* _Input records_
++++++++++++++++++++

(** ** A concrete instance: an integrator over integer-valued samples *)

Module Example.

(** Integers extended with the infinities and a not-a-number value. *)
Inductive xint : Type :=
| Fin (z : Z)
| NegInf
| PosInf
| NaN.

Definition xadd (a b : xint) : xint :=
  match a, b with
  | Fin p, Fin q => Fin (p + q)
  | NaN, _ | _, NaN => NaN
  | NegInf, PosInf | PosInf, NegInf => NaN
  | NegInf, _ | _, NegInf => NegInf
  | PosInf, _ | _, PosInf => PosInf
  end.

Definition xsign (pos : bool) (z : Z) : xint :=
  match z with
  | Z0 => NaN
  | Zpos _ => if pos then PosInf else NegInf
  | Zneg _ => if pos then NegInf else PosInf
  end.

Definition xmul (a b : xint) : xint :=
  match a, b with
  | Fin p, Fin q => Fin (p * q)
  | NaN, _ | _, NaN => NaN
  | PosInf, Fin q | Fin q, PosInf => xsign true q
  | NegInf, Fin q | Fin q, NegInf => xsign false q
  | PosInf, PosInf | NegInf, NegInf => PosInf
  | PosInf, NegInf | NegInf, PosInf => NegInf
  end.

#[export] Instance xint_scalar : Scalar xint :=
  {| zero := Fin 0; add := xadd; mul := xmul; neg_inf := NegInf |}.

(** The plant [x(k+1) = x(k) + u(k)], one state and one input; its
    output is its state. *)
Definition sys : InputOutputSystem xint :=
  {| ninputs := 1; nstates := 1; _out := fun _ x _ => x |}.

(** Simulation of [sys]: the state at sample [k] is the initial state
    plus the inputs applied before [k]. *)
Definition simulate (s : InputOutputSystem xint) (time : vec xint)
           (u : ndarray2 xint) (x0 : vec xint) : ndarray2 xint :=
  {| shape1 := length time;
     rows := map (fun xi =>
                    map (fun k => fold_left xadd
                                    (firstn k (nth 0 (rows u) [])) xi)
                        (seq 0 (length time)))
                 x0 |}.

(** A solver that gives up, and one that reports its starting point. *)
Definition failing_solver (f : vec xint -> result xint) (x0 : vec xint)
           (c : solver_constraint xint) : OptimizeResult xint :=
  {| success := false;
     message := "Iteration limit exceeded";
     res_x := x0 |}.

Definition lazy_solver (f : vec xint -> result xint) (x0 : vec xint)
           (c : solver_constraint xint) : OptimizeResult xint :=
  {| success := true;
     message := "Optimization terminated successfully";
     res_x := x0 |}.

Definition packager (s : InputOutputSystem xint) (time : vec xint)
           (inputs : ndarray2 xint) (states : option (ndarray2 xint))
           (transpose_ return_x squeeze : option bool) : response xint :=
  (states, Some inputs).

(** Horizon [[0, 1, 2]]; running cost [x*x + u*u]; the state kept below
    [5] along the trajectory, the input above [-1] at the end. *)
Definition time : vec xint := [Fin 0; Fin 1; Fin 2].

Definition square_cost (x u : vec xint) : xint :=
  xadd (inner x x) (inner u u).

Definition state_polytope : Polytope xint :=
  {| poly_A := {| shape1 := 1; rows := [[Fin 1]] |}; poly_b := [Fin 5] |}.

Definition input_polytope : Polytope xint :=
  {| poly_A := {| shape1 := 1; rows := [[Fin (-1)]] |}; poly_b := [Fin 1] |}.

Definition state_bound : constraint xint :=
  (LinearConstraint,
   Matrix {| shape1 := 2; rows := [[Fin 1; Fin 0]] |}, [NegInf], [Fin 5]).

Definition input_bound : constraint xint :=
  (LinearConstraint,
   Matrix {| shape1 := 2; rows := [[Fin 0; Fin (-1)]] |}, [NegInf], [Fin 1]).

Definition doubled : constraint xint :=
  (NonlinearConstraint,
   Callable (fun v => Ok (map (fun a => xadd a a) v)),
   [NegInf; NegInf], [Fin 9; Fin 9]).

Definition mystery : constraint xint :=
  (OtherType "Bounds", Matrix {| shape1 := 2; rows := [] |}, [], []).

(** The instance [__init__] builds from these (computed by hand from the
    constructor, and checked against it below). *)
Definition problem : OptimalControlProblem xint :=
  {| system := sys;
     time_vector := time;
     integral_cost := square_cost;
     trajectory_constraints := [state_bound; doubled];
     terminal_cost := Some square_cost;
     terminal_constraints := [input_bound];
     constraint_lb := [NegInf; NegInf; NegInf; NegInf; NegInf; NegInf;
                       NegInf; NegInf; NegInf; NegInf];
     constraint_ub := [Fin 5; Fin 9; Fin 9; Fin 5; Fin 9; Fin 9;
                       Fin 5; Fin 9; Fin 9; Fin 1];
     constraints :=
       {| nc_fun := self_constraint_function;
          nc_lb := [NegInf; NegInf; NegInf; NegInf; NegInf; NegInf;
                    NegInf; NegInf; NegInf; NegInf];
          nc_ub := [Fin 5; Fin 9; Fin 9; Fin 5; Fin 9; Fin 9;
                    Fin 5; Fin 9; Fin 9; Fin 1] |};
     initial_guess := [Fin 0; Fin 0; Fin 0];
     x := None |}.

Definition fresh : world xint := {| self_ := problem; warnings := [] |}.

(** Variants of [problem], as the constructor builds them. *)
Definition build (traj : list (constraint xint))
           (tcost : option (vec xint -> vec xint -> xint))
           (term : list (constraint xint)) : OptimalControlProblem xint :=
  match __init__ sys time square_cost traj tcost term with
  | Ok self => self
  | Raise _ => problem
  end.

Definition running_only : OptimalControlProblem xint :=
  build [state_bound; doubled] None [input_bound].

Definition odd_trajectory : OptimalControlProblem xint :=
  build [state_bound; mystery; doubled] None [input_bound].

Definition odd_terminal : OptimalControlProblem xint :=
  build [state_bound] None [input_bound; mystery].

Definition polytopes_only : OptimalControlProblem xint :=
  build [state_bound] None [input_bound].

Definition in_world (self : OptimalControlProblem xint) : world xint :=
  {| self_ := with_x self [Fin 1]; warnings := [] |}.

(** A candidate input trajectory, as the matrix it reshapes to, and the
    state trajectory it produces from the initial state [1]. *)
Definition candidate : vec xint := [Fin 1; Fin 2; Fin 3].

Definition candidate_inputs : ndarray2 xint :=
  {| shape1 := 3; rows := [[Fin 1; Fin 2; Fin 3]] |}.

Definition candidate_states : ndarray2 xint :=
  {| shape1 := 3; rows := [[Fin 1; Fin 2; Fin 4]] |}.

End Example.

(** ** [quadratic_cost] *)

Section QuadraticCost.
Context {R : Type} `{Scalar R}.

(** What [np.atleast_2d] is given for [Q] and [R]: a number, a 1-D array
    or a 2-D array. *)
Inductive array_like : Type :=
| Number (r : R)
| Array1 (v : vec R)
| Array2 (a : ndarray2 R).

(** [np.atleast_2d(q)]: a number becomes a 1 x 1 array, a 1-D array of
    length [n] a 1 x n array, a 2-D array is kept. *)
Definition np_atleast_2d (q : array_like) : ndarray2 R :=
  match q with
  | Number r => {| shape1 := 1; rows := [[r]] |}
  | Array1 v => {| shape1 := length v; rows := [v] |}
  | Array2 a => a
  end.

(** [v @ a] for a 1-D [v] and a 2-D [a]: one inner product per column of
    [a]; the length of [v] must be the number of rows of [a]. *)
Definition vecmat (v : vec R) (a : ndarray2 R) : result (vec R) :=
  if length v =? shape0 a
  then Ok (map (fun j => inner v (column a j)) (seq 0 (shape1 a)))
  else Raise ValueError_shapes.

(** [v @ w] for two 1-D arrays, which must have the same length. *)
Definition vdot (v w : vec R) : result R :=
  if length v =? length w
  then Ok (inner v w)
  else Raise ValueError_shapes.

(** [quadratic_cost(sys, Q, R)]: the function
    [lambda x, u: x @ Q @ x + u @ R @ u], whose matrix products raise
    when the shapes do not fit. *)
Definition quadratic_cost (sys : InputOutputSystem R) (Q R_ : array_like)
  : vec R -> vec R -> result R :=
  let Q := np_atleast_2d Q in
  let R_ := np_atleast_2d R_ in
  fun x u =>
    let? xQ := vecmat x Q in
    let? xQx := vdot xQ x in
    let? uR := vecmat u R_ in
    let? uRu := vdot uR u in
    Ok (add xQx uRu).

End QuadraticCost.

Arguments array_like R : clear implicits.

(** ** Further reference definitions *)

Section MoreReference.
Context {R : Type} `{Scalar R}.

(** Every row of a 2-D array has [shape1] entries. *)
Definition rectangular (a : ndarray2 R) : Prop :=
  Forall (fun r => length r = shape1 a) (rows a).

(** The arithmetic the zero padding of the polytope factories relies
    on: adding zero changes nothing, and zero times an entry of [v] is
    zero (which holds for the finite entries of a floating-point
    array). *)
Definition zero_neutral : Prop := forall a : R, add a zero = a.

Definition annihilated (v : vec R) : Prop :=
  Forall (fun b => mul zero b = zero) v.

(** A method whose result is decided by the instance alone, whatever the
    warnings emitted so far. *)
Definition self_determined {T} (m : M R T) : Prop :=
  forall w1 w2, self_ w1 = self_ w2 -> fst (m w1) = fst (m w2).

(** A solver whose result is decided by the values its two callbacks
    return, not by how they are written. *)
Definition extensional
           (minimize : (vec R -> result R) -> vec R -> solver_constraint R ->
                       OptimizeResult R) : Prop :=
  forall f f' g g' guess lb ub,
    (forall u, f u = f' u) ->
    (forall u, g u = g' u) ->
    minimize f guess (g, lb, ub) = minimize f' guess (g', lb, ub).

(** The entries of the flat vector [v] that [v.reshape((r, c))[:, k]]
    picks: [v[k]], [v[c + k]], [v[2c + k]], ... *)
Definition strided (v : vec R) (r c k : nat) : vec R :=
  map (fun i => nth (i * c + k) v zero) (seq 0 r).

End MoreReference.

(** ** More instances of the integrator example *)

Module Example2.
Import Example.

(** The integrator problem over an empty time grid. *)
Definition no_time : OptimalControlProblem xint :=
  match __init__ sys [] square_cost [mystery] (Some square_cost)
                 [input_bound] with
  | Ok self => self
  | Raise _ => problem
  end.

(** The same without a terminal cost. *)
Definition no_time_running_only : OptimalControlProblem xint :=
  match __init__ sys [] square_cost [mystery] None [input_bound] with
  | Ok self => self
  | Raise _ => problem
  end.

(** A plant with two inputs, [x(k+1) = x(k) + u1(k)], a solver that
    reports a fixed optimum for it, and the problem of keeping the
    doubled final point below [9]. *)
Definition sys2 : InputOutputSystem xint :=
  {| ninputs := 2; nstates := 1; _out := fun _ x _ => x |}.

Definition fixed_solver (f : vec xint -> result xint) (x0 : vec xint)
           (c : solver_constraint xint) : OptimizeResult xint :=
  {| success := true;
     message := "Optimization terminated successfully";
     res_x := [Fin 7; Fin 8; Fin 9; Fin 10; Fin 11; Fin 12] |}.

Definition two_inputs : OptimalControlProblem xint :=
  match __init__ sys2 time square_cost [] None
                 [(NonlinearConstraint,
                   Callable (fun v => Ok (map (fun a => xadd a a) v)),
                   [NegInf; NegInf; NegInf], [Fin 9; Fin 9; Fin 9])] with
  | Ok self => self
  | Raise _ => problem
  end.

Definition optimum : ndarray2 xint :=
  {| shape1 := 3;
     rows := [[Fin 7; Fin 8; Fin 9]; [Fin 10; Fin 11; Fin 12]] |}.

(** A polytope on three variables, too wide for the one-state plant. *)
Definition wide_polytope : Polytope xint :=
  {| poly_A := {| shape1 := 3; rows := [[Fin 1; Fin 1; Fin 1]] |};
     poly_b := [Fin 5] |}.

Definition wide_bound : constraint xint :=
  (LinearConstraint,
   Matrix {| shape1 := 4; rows := [[Fin 1; Fin 1; Fin 1; Fin 0]] |},
   [NegInf], [Fin 5]).

Definition too_wide : OptimalControlProblem xint :=
  build [wide_bound] None [].

(** A two-input array, as three samples per input. *)
Definition six : vec xint :=
  [Fin 10; Fin 11; Fin 12; Fin 20; Fin 21; Fin 22].

Definition output_bound : constraint xint :=
  output_poly_constraint sys state_polytope.

End Example2.

(** * Properties *)

(** ** Loops and arrays *)

Section LoopFacts.
Context {R : Type} `{Scalar R}.

Lemma rbind_ok {A B} (r : result A) (k : A -> result B) (b : B) :
  rbind r k = Ok b -> exists a, r = Ok a /\ k a = Ok b.
Proof.
  destruct r as [a|e]; simpl; intros E; [eauto | discriminate].
Qed.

++++++++++++++++++++

* _What needs to be done_
From the line holding "let? uRu := vdot uR u in" to the line holding "(** ** More instances", inclusive, restate each line above exactly as written.

* _Your solution_
    let? uRu := vdot uR u in
    Ok (add xQx uRu).

End QuadraticCost.

Arguments array_like R : clear implicits.

(** ** Further reference definitions *)

Section MoreReference.
Context {R : Type} `{Scalar R}.

(** Every row of a 2-D array has [shape1] entries. *)
Definition rectangular (a : ndarray2 R) : Prop :=
  Forall (fun r => length r = shape1 a) (rows a).

(** The arithmetic the zero padding of the polytope factories relies
    on: adding zero changes nothing, and zero times an entry of [v] is
    zero (which holds for the finite entries of a floating-point
    array). *)
Definition zero_neutral : Prop := forall a : R, add a zero = a.

Definition annihilated (v : vec R) : Prop :=
  Forall (fun b => mul zero b = zero) v.

(** A method whose result is decided by the instance alone, whatever the
    warnings emitted so far. *)
Definition self_determined {T} (m : M R T) : Prop :=
  forall w1 w2, self_ w1 = self_ w2 -> fst (m w1) = fst (m w2).

(** A solver whose result is decided by the values its two callbacks
    return, not by how they are written. *)
Definition extensional
           (minimize : (vec R -> result R) -> vec R -> solver_constraint R ->
                       OptimizeResult R) : Prop :=
  forall f f' g g' guess lb ub,
    (forall u, f u = f' u) ->
    (forall u, g u = g' u) ->
    minimize f guess (g, lb, ub) = minimize f' guess (g', lb, ub).

(** The entries of the flat vector [v] that [v.reshape((r, c))[:, k]]
    picks: [v[k]], [v[c + k]], [v[2c + k]], ... *)
Definition strided (v : vec R) (r c k : nat) : vec R :=
  map (fun i => nth (i * c + k) v zero) (seq 0 r).

End MoreReference.

(** ** More instances of the integrator example *)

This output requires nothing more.